**Exercise goal**
Of the entries below, return only those lines from the line with "- simplify_eq. by eapply ka_inv_same." to the line with "lg_events : ts_pending_events", exactly, both included.

(Supplied records begins)

Lemma on_event_inv t now ch l ts c ev l' ts' o : refines l ts c → feeds l ev l' →
  ka_inv t ts → (t ≤ now)%N → ts_on_event debug now ch ts ev = Done (ts', o) → ka_inv now ts'.
Proof.
  intros Hr Hf Hinv Ht Heq. destruct Hf as [l p cid ep Hcid Hone|l p cid Hcid|l p a|l p proto fb cid s pm Hcid
    |l p proto fb id cid s pm Hcid Hid|l id cid e Hid]; cbn [ts_on_event] in Heq.
  - pose proof (established_inv t now ts p ep cid Hinv Ht) as Hinv'. injection Heq as Heq. by rewrite Heq in Hinv'.
  - destruct (ts_on_connection_closed debug ts p cid) as [ts1|] eqn:E; [|done]. cbn in Heq.
    pose proof (closed_inv t ts p cid ts1 Hinv (refines_distinct _ _ _ Hr) E) as Hinv1.
    destruct (ts_pending_events ts1); simplify_eq; by eapply ka_inv_same.
  - simplify_eq/=. by eapply ka_inv_same.
  - simplify_eq. by apply (substream_opened_inv t now (holding pm ch) ts p cid).
  - simplify_eq. by apply (substream_opened_inv t now (holding pm ch) (ts_set_outbound ts (delete id (ts_pending_outbound ts))) p cid).
  - simplify_eq. by eapply ka_inv_same.
Qed.

Lemma receive_inv now ch closed rx : ∀ t l ts c l' ts' rest poll, refines l ts c → ts_pending_events ts = [] →
  fed l rx l' → ka_inv t ts → (t ≤ now)%N →
  ts_receive debug now ch ts rx closed = Done (ts', rest, poll) → ka_inv now ts'.
Proof.
  induction rx as [|ev rx IH]; intros t l ts c l' ts' rest poll Hr He Hfed Hinv Ht Heq; cbn [ts_receive] in Heq.
  { simplify_eq. by eapply ka_inv_same. }
  inversion Hfed as [|? ? l1 ? ? Hf Hrest]; subst.
  destruct (on_event_ok debug now ch l ts c ev l1 Hr He Hf) as (ts1 & o & Hev & Ho). rewrite Hev in Heq.
  pose proof (on_event_inv t now ch l ts c ev l1 ts1 o Hr Hf Hinv Ht Hev) as Hinv1. cbn [outcome_bind] in Heq.
  destruct o; [by simplify_eq|]. destruct Ho as [Hr1 He1]. by eapply (IH now l1 ts1 c).
Qed.

(** ** Letting connections go *)

(** What a poll at [now] may do to the connections: it gives up idle ones. *)
Record lets_go (now : N) (ts ts' : TransportService) : Prop := {
  lg_inv : ka_inv now ts';
  lg_distinct : handles_distinct ts';
  lg_timeout : keep_alive_timeout (ts_keep_alive ts') = keep_alive_timeout (ts_keep_alive ts);
  lg_events : ts_pending_events ts' = ts_pending_events ts;
  lg_keeps : ∀ p cid, keeps ts' p cid → keeps ts p cid;
  lg_activity : last_activity (ts_keep_alive ts') ⊆ last_activity (ts_keep_alive ts);
  lg_idle : ∀ p cid, keeps ts p cid → keeps ts' p cid ∨
    ∃ last, last_activity (ts_keep_alive ts) !! (p, cid) = Some last ∧
            (last + keep_alive_timeout (ts_keep_alive ts) ≤ now)%N;
}.

Lemma lets_go_refl now ts : ka_inv now ts → handles_distinct ts → lets_go now ts ts.
Proof. intros. split; auto. Qed.

Lemma lets_go_trans now ts ts1 ts2 : lets_go now ts ts1 → lets_go now ts1 ts2 → lets_go now ts ts2.
Proof.
  intros [? ? Ht1 He1 Hk1 Ha1 Hi1] [? ? Ht2 He2 Hk2 Ha2 Hi2]. split; auto; try congruence; [by etrans|].
  intros p cid [Hk|?]%Hi1; [|by right]. destruct (Hi2 p cid Hk) as [?|(last & Hl & ?)]; [by left|right].
  exists last. split; [by eapply lookup_weaken|]. by rewrite <- Ht1.
Qed.

(** The tracker alone. *)
Lemma lets_go_tracker now ts ka r : ka_inv now ts → handles_distinct ts →
  ka_poll_next now (ts_keep_alive ts) = (ka, r) → r = Prelude.Pending → lets_go now ts (ts_set_tracker ts ka).
Proof.
  intros [Hok Htr] Hd Hpoll ->. pose proof (ka_poll_next_ok _ _ _ _ Hok Hpoll) as Hok1.
  assert (last_activity ka = last_activity (ts_keep_alive ts) ∧
    keep_alive_timeout ka = keep_alive_timeout (ts_keep_alive ts)) as [Hla Ht].
  { destruct (ka_poll_next_spec _ _ _ _ Hok Hpoll)
      as [(-> & _)|(i & key & d & _ & _ & Ht & [(_ & _ & Hla & _)|(last & _ & [(_ & _ & Hla & _)|(_ & [=] & _)])])]; done. }
  split; try done; [|by cbn; rewrite Hla|by left]. split; [done|].
  intros p cid Hk. cbn. rewrite Hla. by apply Htr.
Qed.

(** One round of the loop over the timeouts. *)
Definition expire_one (ts : TransportService) (ka : KeepAliveTracker) (p : PeerId) (cid : ConnectionId) :
    TransportService :=
  match ts_connections ts !! p with
  | Some ctx => ts_set_connections (ts_set_tracker ts ka) (<[p := ctx_downgrade ctx cid]> (ts_connections ts))
  | None => ts_set_tracker ts ka
  end.

Lemma expire_one_keeps ts ka p cid p' cid' : handles_distinct ts →
  keeps (expire_one ts ka p cid) p' cid' ↔ keeps ts p' cid' ∧ (p', cid') ≠ (p, cid).
Proof.
  intros Hd. unfold expire_one. destruct (ts_connections ts !! p) as [ctx|] eqn:Ep.
  - pose proof (λ h2, Hd p ctx h2 Ep) as Hdist. split.
    + intros Hk. eapply (keeps_update ts) in Hk; [|done].
      destruct Hk as [(-> & h & Hin & <- & Ha)|[Hne Hk]]; [|split; [done|congruence]].
      destruct (downgrade_active ctx cid h Hdist Hin Ha) as [Hne Hin']. split; [by exists ctx, h|congruence].
    + intros [(ctx' & h & Hp & Hin & Hid & Ha) Hne]. destruct (decide (p' = p)) as [->|Hpp].
      * simplify_eq. eexists (ctx_downgrade ctx cid), h. cbn. rewrite lookup_insert_eq. split_and!; try done.
        apply downgrade_other; [done|congruence].
      * exists ctx', h. cbn. by rewrite lookup_insert_ne.
  - split; [|by intros [? _]]. intros Hk. split; [done|]. destruct Hk as (ctx & h & Hp & _). cbn in Hp. congruence.
Qed.

Lemma expire_one_distinct ts ka p cid : handles_distinct ts → handles_distinct (expire_one ts ka p cid).
Proof.
  intros Hd. unfold expire_one. destruct (ts_connections ts !! p) as [ctx|] eqn:Ep; [|done].
  intros p' ctx' h2. cbn. intros [[<- <-]|[_ ?]]%lookup_insert_Some; [|intros; by eapply Hd].
  unfold ctx_downgrade. destruct (on_handle_shape handle_close ctx cid) as [-> Hs]; [done|].
  intros Hsec. rewrite Hsec in Hs. destruct (secondary ctx) as [h2'|] eqn:Es; [|done].
  cbn in Hs. simplify_eq. rewrite Hs. by apply (Hd p ctx).
Qed.

Lemma lets_go_one now ts ka p cid : ka_inv now ts → handles_distinct ts →
  ka_poll_next now (ts_keep_alive ts) = (ka, Ready (p, cid)) → lets_go now ts (expire_one ts ka p cid).
Proof.
  intros [Hok Htr] Hd Hpoll. pose proof (ka_poll_next_ok _ _ _ _ Hok Hpoll) as Hok1.
  destruct (ka_poll_next_spec _ _ _ _ Hok Hpoll)
    as [(_ & [=] & _)|(i & key & d & _ & _ & Ht & [(_ & [=] & _)|(last & Hlast & [(_ & [=] & _)|(Hge & [= <-] & Hla & _)])])].
  assert (ts_keep_alive (expire_one ts ka p cid) = ka ∧
    ts_pending_events (expire_one ts ka p cid) = ts_pending_events ts) as [Hka He].
  { unfold expire_one. by destruct (ts_connections ts !! p). }
  split; rewrite ?Hka; try done; [|by apply expire_one_distinct|..].
  - split; rewrite ?Hka; [done|]. intros p' cid' [Hk Hne]%expire_one_keeps; [|done].
    rewrite Hka, Hla, lookup_delete_ne by done. by apply Htr.
  - intros p' cid' [Hk _]%expire_one_keeps; done.
  - rewrite Hla. apply delete_subseteq.
  - intros p' cid' Hk. rewrite expire_one_keeps by done.
    destruct (decide ((p', cid') = (p, cid))) as [[= -> ->]|Hne]; [right; by exists last|by left].
Qed.

Lemma expire_lets_go fuel now : ∀ ts, ka_inv now ts → handles_distinct ts → lets_go now ts (ts_expire fuel now ts).
Proof.
  induction fuel as [|fuel IH]; intros ts Hinv Hd; [by apply lets_go_refl|]. cbn [ts_expire].
  destruct (ka_poll_next now (ts_keep_alive ts)) as [ka [|[p cid]]] eqn:E; [by eapply lets_go_tracker|].
  pose proof (lets_go_one now ts ka p cid Hinv Hd E) as Hone. eapply lets_go_trans; [done|].
  unfold expire_one in Hone |- *. apply IH; apply Hone.
Qed.

(** A poll that returns a timeout takes it away. *)
Lemma ka_ready_length now ka ka' key : timers_ok now ka → ka_poll_next now ka = (ka', Ready key) →
  S (length (pending_keep_alive_timeouts ka')) = length (pending_keep_alive_timeouts ka).
Proof.
  intros Hok Hpoll. destruct (ka_poll_next_spec _ _ _ _ Hok Hpoll)
    as [(_ & [=] & _)|(i & key' & d & Hi & _ & _ & [(_ & [=] & _)|(last & _ & [(_ & [=] & _)|(_ & _ & _ & ->)])])].
  by eapply take_nth_length.
Qed.

(** The loop over the timeouts ends within the fuel it has. *)
Lemma expire_fuel fuel extra now : ∀ ts, ka_inv now ts → handles_distinct ts →
  length (pending_keep_alive_timeouts (ts_keep_alive ts)) < fuel →
  ts_expire (fuel + extra) now ts = ts_expire fuel now ts.
Proof.
  induction fuel as [|fuel IH]; intros ts Hinv Hd Hlt; [lia|]. cbn [ts_expire Nat.add].
  destruct (ka_poll_next now (ts_keep_alive ts)) as [ka [|[p cid]]] eqn:E; [done|].
  pose proof (lets_go_one now ts ka p cid Hinv Hd E) as Hone.
  pose proof (ka_ready_length _ _ _ _ (proj1 Hinv) E) as Hlen.
  change (match ts_connections (ts_set_tracker ts ka) !! p with Some _ => _ | None => _ end)
    with (expire_one ts ka p cid). apply IH; [apply Hone..|].
  assert (ts_keep_alive (expire_one ts ka p cid) = ka) as -> by (unfold expire_one; by case_match). lia.
Qed.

(Supplied records ends)

**Reply**
  - simplify_eq. by eapply ka_inv_same.
Qed.

Lemma receive_inv now ch closed rx : ∀ t l ts c l' ts' rest poll, refines l ts c → ts_pending_events ts = [] →
  fed l rx l' → ka_inv t ts → (t ≤ now)%N →
  ts_receive debug now ch ts rx closed = Done (ts', rest, poll) → ka_inv now ts'.
Proof.
  induction rx as [|ev rx IH]; intros t l ts c l' ts' rest poll Hr He Hfed Hinv Ht Heq; cbn [ts_receive] in Heq.
  { simplify_eq. by eapply ka_inv_same. }
  inversion Hfed as [|? ? l1 ? ? Hf Hrest]; subst.
  destruct (on_event_ok debug now ch l ts c ev l1 Hr He Hf) as (ts1 & o & Hev & Ho). rewrite Hev in Heq.
  pose proof (on_event_inv t now ch l ts c ev l1 ts1 o Hr Hf Hinv Ht Hev) as Hinv1. cbn [outcome_bind] in Heq.
  destruct o; [by simplify_eq|]. destruct Ho as [Hr1 He1]. by eapply (IH now l1 ts1 c).
Qed.

(** ** Letting connections go *)

(** What a poll at [now] may do to the connections: it gives up idle ones. *)
Record lets_go (now : N) (ts ts' : TransportService) : Prop := {
  lg_inv : ka_inv now ts';
  lg_distinct : handles_distinct ts';
  lg_timeout : keep_alive_timeout (ts_keep_alive ts') = keep_alive_timeout (ts_keep_alive ts);
  lg_events : ts_pending_events ts' = ts_pending_events ts;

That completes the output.